THE TASK: The records below hold a stretch from the line with "change (open_file file" through the line with "rewrite scan_items_with. by"; return exactly those lines, ends included, and nothing more.

DATASET CONTENT:
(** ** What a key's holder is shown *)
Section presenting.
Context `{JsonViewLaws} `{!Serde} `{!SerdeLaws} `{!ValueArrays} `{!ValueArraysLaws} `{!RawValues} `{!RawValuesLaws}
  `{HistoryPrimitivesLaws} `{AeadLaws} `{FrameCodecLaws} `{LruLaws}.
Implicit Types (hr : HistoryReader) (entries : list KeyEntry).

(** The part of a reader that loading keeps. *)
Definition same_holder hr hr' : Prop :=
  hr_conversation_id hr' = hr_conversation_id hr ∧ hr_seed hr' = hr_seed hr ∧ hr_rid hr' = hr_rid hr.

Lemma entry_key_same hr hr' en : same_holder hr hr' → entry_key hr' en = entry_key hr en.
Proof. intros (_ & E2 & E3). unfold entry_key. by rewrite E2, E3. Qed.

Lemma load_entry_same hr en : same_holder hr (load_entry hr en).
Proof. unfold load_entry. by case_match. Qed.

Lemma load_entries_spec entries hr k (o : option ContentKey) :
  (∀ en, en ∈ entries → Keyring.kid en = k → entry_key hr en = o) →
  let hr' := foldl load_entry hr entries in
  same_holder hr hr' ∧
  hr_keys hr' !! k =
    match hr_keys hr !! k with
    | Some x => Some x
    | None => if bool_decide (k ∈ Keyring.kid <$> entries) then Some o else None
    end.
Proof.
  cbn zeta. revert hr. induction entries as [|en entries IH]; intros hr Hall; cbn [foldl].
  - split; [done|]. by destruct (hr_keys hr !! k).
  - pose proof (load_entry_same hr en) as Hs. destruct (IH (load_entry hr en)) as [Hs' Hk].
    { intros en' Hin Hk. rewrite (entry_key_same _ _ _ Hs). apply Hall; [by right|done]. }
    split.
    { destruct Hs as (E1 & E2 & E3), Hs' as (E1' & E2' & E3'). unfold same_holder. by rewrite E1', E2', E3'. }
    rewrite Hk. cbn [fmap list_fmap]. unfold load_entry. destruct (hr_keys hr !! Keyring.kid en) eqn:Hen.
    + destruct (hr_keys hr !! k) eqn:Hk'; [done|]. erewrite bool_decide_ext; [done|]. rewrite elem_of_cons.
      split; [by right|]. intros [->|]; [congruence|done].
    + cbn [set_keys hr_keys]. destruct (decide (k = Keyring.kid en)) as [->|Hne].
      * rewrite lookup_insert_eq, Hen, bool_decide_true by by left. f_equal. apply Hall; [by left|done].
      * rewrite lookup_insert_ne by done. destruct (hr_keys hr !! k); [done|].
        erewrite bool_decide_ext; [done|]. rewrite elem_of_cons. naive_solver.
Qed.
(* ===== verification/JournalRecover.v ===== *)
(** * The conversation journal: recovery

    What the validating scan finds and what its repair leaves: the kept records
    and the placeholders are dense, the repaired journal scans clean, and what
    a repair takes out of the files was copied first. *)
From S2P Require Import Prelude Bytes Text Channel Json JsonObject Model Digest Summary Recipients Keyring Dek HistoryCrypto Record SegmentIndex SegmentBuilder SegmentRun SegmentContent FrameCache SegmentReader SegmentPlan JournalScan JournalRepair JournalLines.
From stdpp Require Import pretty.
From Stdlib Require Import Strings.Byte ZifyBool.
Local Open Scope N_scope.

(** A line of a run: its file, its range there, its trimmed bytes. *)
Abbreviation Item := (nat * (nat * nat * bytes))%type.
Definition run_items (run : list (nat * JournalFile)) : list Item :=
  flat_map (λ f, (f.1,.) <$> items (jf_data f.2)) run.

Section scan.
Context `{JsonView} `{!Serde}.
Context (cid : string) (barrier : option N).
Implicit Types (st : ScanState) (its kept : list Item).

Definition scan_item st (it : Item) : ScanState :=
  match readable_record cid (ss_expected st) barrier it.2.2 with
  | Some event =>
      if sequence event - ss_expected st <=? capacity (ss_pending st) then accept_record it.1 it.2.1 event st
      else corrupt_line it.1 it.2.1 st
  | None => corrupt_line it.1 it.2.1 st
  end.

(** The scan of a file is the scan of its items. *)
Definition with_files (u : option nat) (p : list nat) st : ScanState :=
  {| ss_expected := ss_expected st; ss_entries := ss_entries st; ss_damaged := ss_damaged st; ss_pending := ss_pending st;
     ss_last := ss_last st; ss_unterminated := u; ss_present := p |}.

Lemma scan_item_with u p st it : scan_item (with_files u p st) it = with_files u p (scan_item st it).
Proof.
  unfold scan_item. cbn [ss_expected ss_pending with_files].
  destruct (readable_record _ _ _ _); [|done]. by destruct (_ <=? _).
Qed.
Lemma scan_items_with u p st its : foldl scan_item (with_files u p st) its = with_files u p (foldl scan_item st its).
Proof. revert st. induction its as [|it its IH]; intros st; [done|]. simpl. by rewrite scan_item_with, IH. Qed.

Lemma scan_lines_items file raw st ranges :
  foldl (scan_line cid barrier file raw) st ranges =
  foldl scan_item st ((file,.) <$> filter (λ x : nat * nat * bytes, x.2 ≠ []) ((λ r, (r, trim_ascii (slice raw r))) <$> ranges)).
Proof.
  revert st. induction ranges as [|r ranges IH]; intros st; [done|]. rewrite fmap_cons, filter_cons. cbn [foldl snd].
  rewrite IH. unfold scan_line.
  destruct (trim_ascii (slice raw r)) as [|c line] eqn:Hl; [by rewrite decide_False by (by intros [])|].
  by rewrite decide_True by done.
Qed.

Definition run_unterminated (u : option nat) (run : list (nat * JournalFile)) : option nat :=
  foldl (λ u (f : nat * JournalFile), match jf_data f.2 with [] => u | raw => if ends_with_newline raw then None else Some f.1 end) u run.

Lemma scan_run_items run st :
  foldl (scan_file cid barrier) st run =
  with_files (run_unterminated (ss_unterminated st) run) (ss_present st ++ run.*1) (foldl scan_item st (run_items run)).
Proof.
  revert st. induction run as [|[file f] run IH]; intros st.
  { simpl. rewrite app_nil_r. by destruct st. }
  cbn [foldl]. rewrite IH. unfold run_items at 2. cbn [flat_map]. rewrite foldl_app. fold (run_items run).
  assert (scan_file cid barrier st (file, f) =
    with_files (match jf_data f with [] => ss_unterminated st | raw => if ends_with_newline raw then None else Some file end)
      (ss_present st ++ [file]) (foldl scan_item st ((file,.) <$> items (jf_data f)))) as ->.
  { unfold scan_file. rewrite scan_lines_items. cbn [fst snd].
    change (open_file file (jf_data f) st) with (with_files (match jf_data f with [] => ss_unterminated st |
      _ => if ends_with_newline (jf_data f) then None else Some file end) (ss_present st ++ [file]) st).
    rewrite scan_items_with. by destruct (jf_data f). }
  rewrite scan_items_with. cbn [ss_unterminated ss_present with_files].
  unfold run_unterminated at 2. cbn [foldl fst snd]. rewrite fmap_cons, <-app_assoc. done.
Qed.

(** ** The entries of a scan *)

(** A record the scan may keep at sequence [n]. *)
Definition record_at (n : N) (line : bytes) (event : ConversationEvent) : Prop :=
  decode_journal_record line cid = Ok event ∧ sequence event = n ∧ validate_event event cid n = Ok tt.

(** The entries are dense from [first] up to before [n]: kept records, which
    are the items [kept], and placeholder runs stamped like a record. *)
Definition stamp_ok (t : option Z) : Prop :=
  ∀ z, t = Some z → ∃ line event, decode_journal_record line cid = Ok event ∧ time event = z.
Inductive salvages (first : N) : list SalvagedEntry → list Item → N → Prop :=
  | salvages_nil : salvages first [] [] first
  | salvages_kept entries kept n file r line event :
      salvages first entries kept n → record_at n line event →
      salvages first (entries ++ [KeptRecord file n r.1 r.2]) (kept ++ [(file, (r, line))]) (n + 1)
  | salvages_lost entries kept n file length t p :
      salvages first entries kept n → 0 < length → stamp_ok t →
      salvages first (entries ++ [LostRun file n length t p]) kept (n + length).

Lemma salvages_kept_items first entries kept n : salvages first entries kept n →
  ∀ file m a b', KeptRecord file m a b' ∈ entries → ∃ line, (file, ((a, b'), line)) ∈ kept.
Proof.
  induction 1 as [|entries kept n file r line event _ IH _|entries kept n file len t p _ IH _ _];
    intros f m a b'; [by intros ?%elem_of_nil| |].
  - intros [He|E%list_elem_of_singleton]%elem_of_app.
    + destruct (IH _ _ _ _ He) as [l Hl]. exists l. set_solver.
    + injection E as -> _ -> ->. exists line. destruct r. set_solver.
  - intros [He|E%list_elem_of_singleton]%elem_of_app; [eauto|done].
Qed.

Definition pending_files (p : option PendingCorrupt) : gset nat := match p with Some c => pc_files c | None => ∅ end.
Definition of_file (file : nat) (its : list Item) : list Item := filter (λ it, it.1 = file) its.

YOUR SOLUTION:
    change (open_file file (jf_data f) st) with (with_files (match jf_data f with [] => ss_unterminated st |
      _ => if ends_with_newline (jf_data f) then None else Some file end) (ss_present st ++ [file]) st).
    rewrite scan_items_with. by destruct (jf_data f). }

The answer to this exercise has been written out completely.